YOUR ASSIGNMENT - Return only those lines of the listing that hold the word "trimStart".

---------- PROVIDED RECORDS ----------

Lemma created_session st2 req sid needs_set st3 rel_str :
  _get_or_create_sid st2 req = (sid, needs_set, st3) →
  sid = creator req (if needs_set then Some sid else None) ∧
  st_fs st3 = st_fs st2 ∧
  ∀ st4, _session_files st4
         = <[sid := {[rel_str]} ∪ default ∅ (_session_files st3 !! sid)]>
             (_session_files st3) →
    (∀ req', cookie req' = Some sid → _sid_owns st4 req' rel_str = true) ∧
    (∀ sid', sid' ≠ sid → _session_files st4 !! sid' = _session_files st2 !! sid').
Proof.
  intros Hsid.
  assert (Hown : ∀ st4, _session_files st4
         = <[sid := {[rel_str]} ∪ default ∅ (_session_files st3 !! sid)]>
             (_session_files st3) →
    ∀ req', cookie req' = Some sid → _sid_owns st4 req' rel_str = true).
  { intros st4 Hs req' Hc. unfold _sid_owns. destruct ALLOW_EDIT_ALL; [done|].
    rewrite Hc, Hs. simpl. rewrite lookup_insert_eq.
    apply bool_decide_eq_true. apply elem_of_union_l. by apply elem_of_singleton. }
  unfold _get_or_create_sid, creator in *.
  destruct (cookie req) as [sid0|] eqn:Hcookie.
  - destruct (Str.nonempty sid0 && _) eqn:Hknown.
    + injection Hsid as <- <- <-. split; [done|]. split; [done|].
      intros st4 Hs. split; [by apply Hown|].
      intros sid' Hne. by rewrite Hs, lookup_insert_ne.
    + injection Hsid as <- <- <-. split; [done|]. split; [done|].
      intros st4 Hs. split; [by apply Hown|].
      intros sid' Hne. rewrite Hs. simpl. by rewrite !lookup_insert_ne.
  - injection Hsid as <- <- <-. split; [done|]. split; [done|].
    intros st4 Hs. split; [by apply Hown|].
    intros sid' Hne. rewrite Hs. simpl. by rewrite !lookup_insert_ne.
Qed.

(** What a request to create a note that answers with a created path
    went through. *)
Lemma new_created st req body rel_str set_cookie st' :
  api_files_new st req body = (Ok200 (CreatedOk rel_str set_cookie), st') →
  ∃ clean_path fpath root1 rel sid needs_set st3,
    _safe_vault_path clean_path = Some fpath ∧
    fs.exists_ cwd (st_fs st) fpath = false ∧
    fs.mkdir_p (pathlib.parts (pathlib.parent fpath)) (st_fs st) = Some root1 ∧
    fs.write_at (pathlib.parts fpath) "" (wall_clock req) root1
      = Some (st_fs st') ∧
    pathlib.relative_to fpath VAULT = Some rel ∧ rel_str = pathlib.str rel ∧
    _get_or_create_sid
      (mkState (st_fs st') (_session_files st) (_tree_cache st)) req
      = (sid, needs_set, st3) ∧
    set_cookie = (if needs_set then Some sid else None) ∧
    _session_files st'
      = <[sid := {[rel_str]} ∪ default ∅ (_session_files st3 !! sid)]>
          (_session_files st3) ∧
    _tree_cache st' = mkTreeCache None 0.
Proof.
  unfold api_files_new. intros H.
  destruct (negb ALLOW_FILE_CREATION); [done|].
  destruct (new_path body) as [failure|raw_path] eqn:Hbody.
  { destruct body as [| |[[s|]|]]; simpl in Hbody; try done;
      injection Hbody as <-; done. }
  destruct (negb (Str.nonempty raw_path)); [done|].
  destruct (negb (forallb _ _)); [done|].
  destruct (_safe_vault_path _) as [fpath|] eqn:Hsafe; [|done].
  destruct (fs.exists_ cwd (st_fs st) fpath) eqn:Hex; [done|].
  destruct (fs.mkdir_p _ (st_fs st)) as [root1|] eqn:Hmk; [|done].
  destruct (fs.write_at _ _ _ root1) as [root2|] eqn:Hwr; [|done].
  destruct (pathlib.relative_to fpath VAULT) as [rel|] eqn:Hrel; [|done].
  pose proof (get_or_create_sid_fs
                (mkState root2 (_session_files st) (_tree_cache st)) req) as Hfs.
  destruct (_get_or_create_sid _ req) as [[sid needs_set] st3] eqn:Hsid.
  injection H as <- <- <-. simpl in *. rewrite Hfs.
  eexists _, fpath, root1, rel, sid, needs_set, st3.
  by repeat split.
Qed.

----------
---------- PROVIDED RECORDS ----------

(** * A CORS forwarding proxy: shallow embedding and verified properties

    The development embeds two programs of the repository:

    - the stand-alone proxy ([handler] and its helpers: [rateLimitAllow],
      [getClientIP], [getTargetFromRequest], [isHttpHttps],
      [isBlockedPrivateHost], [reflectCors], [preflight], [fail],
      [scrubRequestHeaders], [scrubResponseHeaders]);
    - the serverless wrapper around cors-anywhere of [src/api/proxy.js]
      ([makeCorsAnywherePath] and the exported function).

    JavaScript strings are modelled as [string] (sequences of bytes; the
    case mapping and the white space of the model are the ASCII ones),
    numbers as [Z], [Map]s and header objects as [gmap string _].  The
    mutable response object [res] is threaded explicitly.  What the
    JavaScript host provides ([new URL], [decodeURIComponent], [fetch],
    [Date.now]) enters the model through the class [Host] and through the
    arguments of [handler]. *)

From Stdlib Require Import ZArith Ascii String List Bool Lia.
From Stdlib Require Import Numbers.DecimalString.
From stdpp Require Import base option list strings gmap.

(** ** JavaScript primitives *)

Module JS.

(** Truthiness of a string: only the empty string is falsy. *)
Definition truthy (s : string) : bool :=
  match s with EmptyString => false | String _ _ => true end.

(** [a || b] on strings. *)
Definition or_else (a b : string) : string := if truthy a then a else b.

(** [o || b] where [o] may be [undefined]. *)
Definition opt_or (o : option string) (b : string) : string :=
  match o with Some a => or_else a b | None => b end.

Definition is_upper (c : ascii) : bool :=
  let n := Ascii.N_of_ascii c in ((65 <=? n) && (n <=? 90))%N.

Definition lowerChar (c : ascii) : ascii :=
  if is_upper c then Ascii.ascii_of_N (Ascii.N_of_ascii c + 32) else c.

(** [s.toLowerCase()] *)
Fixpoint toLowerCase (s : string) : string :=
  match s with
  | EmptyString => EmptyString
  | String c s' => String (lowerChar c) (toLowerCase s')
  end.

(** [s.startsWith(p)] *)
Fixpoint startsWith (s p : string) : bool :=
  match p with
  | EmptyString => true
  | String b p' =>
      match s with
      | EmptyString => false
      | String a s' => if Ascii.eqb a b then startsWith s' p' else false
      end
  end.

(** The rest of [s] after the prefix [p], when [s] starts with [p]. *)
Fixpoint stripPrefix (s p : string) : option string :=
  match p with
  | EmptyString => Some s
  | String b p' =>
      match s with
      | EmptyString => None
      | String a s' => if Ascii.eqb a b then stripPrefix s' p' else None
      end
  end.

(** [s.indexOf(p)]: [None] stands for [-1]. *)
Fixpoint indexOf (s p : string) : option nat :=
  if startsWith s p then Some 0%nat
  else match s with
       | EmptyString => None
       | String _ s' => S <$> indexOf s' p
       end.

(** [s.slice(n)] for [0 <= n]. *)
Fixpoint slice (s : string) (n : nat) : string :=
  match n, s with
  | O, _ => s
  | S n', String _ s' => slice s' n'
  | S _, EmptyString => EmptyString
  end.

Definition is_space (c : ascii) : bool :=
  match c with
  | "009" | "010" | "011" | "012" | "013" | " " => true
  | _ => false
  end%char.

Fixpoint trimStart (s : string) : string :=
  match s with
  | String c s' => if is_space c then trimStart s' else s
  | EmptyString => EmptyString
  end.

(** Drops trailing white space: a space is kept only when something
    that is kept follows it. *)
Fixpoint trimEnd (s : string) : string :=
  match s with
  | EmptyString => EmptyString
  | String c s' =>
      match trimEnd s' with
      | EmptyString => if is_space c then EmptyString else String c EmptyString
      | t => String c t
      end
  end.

----------
---------- PROVIDED RECORDS ----------

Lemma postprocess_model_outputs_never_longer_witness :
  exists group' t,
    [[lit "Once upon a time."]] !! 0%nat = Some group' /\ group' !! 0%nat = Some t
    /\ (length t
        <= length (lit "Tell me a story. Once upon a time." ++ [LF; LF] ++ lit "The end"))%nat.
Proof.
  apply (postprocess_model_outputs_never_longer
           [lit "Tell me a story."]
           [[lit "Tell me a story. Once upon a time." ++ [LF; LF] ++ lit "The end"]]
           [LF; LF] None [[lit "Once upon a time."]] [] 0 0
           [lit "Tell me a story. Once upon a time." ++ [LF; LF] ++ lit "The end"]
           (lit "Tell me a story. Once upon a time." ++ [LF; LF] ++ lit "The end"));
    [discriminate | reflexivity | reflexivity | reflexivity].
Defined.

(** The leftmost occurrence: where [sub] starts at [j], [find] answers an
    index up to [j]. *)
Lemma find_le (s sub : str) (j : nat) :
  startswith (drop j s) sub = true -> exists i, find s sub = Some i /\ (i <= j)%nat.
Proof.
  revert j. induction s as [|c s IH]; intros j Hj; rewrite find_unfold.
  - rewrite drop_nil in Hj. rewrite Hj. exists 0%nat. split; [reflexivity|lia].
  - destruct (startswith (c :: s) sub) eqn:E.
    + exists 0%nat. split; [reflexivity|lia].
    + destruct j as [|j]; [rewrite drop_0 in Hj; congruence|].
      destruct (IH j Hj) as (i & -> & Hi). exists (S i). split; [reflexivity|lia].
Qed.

----------

YOUR SOLUTION -
Fixpoint trimStart (s : string) : string :=
  | String c s' => if is_space c then trimStart s' else s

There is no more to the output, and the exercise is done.